Pull each line with the string "video" from the entries.

——————

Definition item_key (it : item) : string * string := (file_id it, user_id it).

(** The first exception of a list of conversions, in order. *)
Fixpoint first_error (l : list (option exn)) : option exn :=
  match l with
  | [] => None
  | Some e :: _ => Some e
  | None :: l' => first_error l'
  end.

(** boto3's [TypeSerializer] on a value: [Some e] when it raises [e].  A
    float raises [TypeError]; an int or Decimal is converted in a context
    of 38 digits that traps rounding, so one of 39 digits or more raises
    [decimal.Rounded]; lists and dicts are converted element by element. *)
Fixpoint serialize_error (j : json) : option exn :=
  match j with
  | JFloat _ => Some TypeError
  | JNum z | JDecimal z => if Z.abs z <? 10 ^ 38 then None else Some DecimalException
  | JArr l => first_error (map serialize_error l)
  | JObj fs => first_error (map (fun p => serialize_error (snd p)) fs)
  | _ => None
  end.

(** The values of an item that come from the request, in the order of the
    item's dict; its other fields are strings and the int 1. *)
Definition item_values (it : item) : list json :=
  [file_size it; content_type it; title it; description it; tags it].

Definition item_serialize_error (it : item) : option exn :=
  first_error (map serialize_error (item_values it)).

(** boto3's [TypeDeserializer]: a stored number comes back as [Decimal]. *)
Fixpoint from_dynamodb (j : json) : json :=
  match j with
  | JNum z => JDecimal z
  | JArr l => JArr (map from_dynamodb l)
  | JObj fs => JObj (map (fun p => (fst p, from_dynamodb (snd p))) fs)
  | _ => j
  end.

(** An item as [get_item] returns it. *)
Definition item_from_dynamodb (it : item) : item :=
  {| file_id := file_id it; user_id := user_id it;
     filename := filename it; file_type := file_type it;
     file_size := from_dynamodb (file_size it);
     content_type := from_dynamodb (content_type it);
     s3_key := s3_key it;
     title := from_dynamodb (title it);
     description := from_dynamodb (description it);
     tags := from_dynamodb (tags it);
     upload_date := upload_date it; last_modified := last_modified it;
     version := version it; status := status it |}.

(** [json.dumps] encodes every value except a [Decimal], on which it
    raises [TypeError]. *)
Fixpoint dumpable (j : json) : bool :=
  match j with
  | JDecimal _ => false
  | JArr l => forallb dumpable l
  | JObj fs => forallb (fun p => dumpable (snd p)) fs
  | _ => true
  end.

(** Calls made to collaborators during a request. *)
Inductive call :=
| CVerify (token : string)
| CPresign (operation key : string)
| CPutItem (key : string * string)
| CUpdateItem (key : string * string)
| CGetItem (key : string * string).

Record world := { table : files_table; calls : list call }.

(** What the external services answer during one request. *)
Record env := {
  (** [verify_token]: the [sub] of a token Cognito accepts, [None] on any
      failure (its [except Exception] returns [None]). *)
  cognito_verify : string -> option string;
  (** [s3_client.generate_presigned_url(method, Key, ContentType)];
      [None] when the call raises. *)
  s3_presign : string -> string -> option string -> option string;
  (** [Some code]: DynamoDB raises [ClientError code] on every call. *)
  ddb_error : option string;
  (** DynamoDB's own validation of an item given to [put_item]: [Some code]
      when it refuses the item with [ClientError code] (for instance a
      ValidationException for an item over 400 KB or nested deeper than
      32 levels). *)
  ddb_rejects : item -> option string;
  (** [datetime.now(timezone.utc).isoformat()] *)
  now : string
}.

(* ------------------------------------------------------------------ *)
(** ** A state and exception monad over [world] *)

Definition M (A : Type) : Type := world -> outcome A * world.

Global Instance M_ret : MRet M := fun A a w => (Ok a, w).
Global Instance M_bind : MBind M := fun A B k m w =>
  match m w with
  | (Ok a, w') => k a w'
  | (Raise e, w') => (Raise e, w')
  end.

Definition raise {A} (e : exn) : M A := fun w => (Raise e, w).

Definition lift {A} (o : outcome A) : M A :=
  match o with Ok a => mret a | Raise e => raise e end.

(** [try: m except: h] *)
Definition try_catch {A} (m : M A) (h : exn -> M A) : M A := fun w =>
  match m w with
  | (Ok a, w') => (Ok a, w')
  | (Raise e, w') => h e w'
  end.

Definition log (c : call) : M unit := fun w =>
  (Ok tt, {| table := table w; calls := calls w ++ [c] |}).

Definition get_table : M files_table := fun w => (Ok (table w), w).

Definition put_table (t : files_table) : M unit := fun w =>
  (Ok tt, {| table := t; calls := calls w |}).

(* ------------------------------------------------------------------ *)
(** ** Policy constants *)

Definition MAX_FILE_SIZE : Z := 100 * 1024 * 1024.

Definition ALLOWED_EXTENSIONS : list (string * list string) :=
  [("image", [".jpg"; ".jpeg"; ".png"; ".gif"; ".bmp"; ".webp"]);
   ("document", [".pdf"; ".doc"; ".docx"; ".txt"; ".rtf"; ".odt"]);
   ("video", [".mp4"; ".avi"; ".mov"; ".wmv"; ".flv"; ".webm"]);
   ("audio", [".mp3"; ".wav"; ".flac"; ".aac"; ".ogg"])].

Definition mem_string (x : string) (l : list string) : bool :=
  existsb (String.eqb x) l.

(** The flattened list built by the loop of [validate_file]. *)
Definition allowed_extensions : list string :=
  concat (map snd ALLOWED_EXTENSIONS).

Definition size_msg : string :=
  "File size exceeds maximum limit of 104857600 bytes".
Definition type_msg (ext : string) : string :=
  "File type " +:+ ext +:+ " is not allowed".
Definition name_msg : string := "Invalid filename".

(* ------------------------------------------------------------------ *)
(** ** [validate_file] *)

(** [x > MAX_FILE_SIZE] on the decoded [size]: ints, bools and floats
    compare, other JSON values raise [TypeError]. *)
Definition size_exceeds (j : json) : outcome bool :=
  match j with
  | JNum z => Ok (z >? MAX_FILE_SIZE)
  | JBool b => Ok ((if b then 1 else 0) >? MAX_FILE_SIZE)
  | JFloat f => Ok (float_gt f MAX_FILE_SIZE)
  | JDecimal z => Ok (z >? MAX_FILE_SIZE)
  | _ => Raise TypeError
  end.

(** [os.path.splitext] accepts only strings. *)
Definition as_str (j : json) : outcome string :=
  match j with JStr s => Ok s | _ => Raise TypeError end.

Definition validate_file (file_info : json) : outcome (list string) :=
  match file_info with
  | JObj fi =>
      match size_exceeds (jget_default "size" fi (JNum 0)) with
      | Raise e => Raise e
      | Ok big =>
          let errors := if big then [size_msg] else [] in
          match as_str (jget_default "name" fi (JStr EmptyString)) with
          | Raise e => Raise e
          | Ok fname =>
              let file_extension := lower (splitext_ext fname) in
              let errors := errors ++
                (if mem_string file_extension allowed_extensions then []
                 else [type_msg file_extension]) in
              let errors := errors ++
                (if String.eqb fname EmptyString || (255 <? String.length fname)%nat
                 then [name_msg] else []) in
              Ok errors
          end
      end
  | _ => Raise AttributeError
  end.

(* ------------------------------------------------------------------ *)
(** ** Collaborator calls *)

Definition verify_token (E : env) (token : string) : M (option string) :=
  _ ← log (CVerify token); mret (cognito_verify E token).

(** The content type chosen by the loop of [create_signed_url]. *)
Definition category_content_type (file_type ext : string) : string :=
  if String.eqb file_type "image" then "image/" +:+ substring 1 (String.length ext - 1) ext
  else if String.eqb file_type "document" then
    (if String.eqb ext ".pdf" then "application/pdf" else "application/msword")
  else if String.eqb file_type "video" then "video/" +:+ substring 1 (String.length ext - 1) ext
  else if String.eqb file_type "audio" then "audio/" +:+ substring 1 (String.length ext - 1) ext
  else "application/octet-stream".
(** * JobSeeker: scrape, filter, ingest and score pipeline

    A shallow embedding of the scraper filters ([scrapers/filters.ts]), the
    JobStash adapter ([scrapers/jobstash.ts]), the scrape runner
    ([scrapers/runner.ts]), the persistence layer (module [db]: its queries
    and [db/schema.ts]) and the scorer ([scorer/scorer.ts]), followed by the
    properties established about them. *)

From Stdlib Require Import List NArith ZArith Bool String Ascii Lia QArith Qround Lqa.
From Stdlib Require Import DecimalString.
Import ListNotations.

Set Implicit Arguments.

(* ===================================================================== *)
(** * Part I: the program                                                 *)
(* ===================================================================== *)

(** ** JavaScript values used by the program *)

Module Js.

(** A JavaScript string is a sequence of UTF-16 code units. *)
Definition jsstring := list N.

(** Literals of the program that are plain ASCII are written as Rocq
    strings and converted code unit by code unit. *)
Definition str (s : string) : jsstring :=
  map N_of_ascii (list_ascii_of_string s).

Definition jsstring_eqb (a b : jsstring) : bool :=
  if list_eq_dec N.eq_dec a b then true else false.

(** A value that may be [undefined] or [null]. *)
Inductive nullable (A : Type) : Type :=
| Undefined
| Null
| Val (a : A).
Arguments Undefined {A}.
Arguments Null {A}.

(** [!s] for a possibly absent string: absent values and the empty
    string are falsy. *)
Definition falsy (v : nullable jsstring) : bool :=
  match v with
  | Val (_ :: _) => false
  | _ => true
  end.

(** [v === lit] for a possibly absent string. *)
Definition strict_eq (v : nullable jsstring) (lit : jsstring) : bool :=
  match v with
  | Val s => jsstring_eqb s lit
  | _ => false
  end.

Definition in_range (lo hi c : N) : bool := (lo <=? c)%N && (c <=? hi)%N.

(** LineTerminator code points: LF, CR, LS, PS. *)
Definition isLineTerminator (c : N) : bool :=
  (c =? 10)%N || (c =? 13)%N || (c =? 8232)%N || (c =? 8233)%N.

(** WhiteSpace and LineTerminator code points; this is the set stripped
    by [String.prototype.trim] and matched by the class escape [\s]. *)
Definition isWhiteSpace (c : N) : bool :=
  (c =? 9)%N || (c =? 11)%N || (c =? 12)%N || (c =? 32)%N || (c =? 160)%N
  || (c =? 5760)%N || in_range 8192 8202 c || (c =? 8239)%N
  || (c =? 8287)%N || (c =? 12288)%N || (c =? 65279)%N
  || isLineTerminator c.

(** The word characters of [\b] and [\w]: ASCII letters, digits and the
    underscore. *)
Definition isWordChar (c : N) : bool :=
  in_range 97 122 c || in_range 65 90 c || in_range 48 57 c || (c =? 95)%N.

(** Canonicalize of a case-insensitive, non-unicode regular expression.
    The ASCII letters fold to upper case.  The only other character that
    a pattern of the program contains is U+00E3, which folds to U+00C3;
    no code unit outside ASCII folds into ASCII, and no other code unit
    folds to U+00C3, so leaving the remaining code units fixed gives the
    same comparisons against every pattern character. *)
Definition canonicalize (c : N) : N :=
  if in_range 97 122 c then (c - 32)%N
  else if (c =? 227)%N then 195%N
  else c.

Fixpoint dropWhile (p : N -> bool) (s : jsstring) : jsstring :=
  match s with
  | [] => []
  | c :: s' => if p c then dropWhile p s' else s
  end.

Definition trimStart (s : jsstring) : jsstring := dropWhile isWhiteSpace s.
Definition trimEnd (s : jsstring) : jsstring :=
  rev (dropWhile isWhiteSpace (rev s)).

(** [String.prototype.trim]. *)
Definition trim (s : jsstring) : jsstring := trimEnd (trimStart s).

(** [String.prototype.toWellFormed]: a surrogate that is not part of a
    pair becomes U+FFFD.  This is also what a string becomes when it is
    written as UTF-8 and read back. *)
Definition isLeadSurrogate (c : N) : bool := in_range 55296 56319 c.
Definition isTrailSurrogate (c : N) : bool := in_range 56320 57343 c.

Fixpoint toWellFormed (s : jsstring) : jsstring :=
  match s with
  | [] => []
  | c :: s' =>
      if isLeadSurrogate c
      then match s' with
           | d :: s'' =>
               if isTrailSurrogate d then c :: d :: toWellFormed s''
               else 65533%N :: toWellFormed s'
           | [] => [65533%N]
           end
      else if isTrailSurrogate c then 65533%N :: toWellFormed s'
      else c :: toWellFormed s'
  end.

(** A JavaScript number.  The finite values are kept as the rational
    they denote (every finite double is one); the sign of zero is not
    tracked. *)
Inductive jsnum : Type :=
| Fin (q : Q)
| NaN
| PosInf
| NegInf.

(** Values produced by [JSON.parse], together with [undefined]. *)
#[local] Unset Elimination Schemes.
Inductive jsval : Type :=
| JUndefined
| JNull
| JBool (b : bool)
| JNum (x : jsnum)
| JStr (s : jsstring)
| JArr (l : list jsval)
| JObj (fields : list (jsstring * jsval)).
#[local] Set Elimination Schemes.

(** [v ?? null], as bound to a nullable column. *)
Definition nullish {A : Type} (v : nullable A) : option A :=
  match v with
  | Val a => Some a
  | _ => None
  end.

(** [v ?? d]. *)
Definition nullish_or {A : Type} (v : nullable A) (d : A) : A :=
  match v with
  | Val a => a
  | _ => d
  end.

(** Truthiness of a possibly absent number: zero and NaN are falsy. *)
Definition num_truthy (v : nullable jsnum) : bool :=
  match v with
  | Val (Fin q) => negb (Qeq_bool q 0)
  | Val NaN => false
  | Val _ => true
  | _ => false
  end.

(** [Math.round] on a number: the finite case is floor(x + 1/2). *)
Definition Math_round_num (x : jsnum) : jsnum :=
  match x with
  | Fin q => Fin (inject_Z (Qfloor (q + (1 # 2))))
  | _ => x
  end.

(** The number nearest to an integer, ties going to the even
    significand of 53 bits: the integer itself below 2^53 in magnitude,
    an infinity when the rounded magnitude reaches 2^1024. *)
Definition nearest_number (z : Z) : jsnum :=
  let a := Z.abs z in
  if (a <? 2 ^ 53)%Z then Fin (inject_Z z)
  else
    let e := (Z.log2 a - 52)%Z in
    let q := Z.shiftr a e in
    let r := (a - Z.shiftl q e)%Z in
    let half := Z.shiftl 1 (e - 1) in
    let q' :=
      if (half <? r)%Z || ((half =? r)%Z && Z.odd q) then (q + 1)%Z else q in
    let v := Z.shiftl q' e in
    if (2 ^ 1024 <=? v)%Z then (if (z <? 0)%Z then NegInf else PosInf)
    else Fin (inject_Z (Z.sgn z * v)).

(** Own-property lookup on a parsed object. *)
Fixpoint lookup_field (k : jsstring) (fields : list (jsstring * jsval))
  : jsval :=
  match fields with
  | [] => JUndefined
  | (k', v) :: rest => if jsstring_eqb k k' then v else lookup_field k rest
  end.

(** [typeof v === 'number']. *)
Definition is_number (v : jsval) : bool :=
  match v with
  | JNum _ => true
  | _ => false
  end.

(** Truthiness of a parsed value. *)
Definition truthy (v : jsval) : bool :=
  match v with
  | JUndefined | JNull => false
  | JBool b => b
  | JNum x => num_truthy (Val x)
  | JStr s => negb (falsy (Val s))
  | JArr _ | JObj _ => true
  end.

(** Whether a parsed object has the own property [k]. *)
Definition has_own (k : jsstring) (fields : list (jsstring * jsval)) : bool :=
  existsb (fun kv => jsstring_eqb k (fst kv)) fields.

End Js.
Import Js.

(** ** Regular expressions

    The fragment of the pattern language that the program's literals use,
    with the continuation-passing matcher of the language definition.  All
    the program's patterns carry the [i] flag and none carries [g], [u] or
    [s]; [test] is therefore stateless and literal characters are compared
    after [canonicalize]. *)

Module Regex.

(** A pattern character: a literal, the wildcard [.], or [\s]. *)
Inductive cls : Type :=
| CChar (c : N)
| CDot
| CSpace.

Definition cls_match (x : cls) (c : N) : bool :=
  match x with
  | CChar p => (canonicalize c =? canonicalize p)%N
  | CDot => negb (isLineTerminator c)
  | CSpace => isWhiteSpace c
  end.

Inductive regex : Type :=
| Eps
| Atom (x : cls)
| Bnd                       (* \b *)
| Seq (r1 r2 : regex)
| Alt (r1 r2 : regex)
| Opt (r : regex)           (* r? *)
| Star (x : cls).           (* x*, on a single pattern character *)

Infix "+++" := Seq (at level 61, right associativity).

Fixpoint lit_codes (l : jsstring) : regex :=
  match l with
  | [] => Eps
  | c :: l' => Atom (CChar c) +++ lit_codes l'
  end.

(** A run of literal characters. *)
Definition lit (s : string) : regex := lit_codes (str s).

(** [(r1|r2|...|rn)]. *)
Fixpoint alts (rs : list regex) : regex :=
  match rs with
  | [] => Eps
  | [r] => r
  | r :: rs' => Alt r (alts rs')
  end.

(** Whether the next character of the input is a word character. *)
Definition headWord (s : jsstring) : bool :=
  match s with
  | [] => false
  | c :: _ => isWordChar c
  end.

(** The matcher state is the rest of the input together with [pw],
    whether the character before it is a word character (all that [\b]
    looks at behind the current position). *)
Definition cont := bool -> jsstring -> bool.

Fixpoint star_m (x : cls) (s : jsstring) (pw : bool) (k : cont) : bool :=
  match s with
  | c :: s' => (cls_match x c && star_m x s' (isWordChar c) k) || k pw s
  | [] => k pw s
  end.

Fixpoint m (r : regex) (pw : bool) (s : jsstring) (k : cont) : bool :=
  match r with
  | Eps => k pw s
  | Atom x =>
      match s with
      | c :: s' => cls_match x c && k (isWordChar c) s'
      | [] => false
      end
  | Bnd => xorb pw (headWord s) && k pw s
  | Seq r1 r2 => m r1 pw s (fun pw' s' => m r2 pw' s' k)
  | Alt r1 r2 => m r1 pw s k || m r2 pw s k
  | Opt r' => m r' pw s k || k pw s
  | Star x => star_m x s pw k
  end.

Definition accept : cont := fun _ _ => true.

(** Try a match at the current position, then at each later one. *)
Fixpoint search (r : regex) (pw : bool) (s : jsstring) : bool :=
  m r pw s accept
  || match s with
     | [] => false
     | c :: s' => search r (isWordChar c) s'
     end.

——————

_Output below_.
   ("video", [".mp4"; ".avi"; ".mov"; ".wmv"; ".flv"; ".webm"]);
  else if String.eqb file_type "video" then "video/" +:+ substring 1 (String.length ext - 1) ext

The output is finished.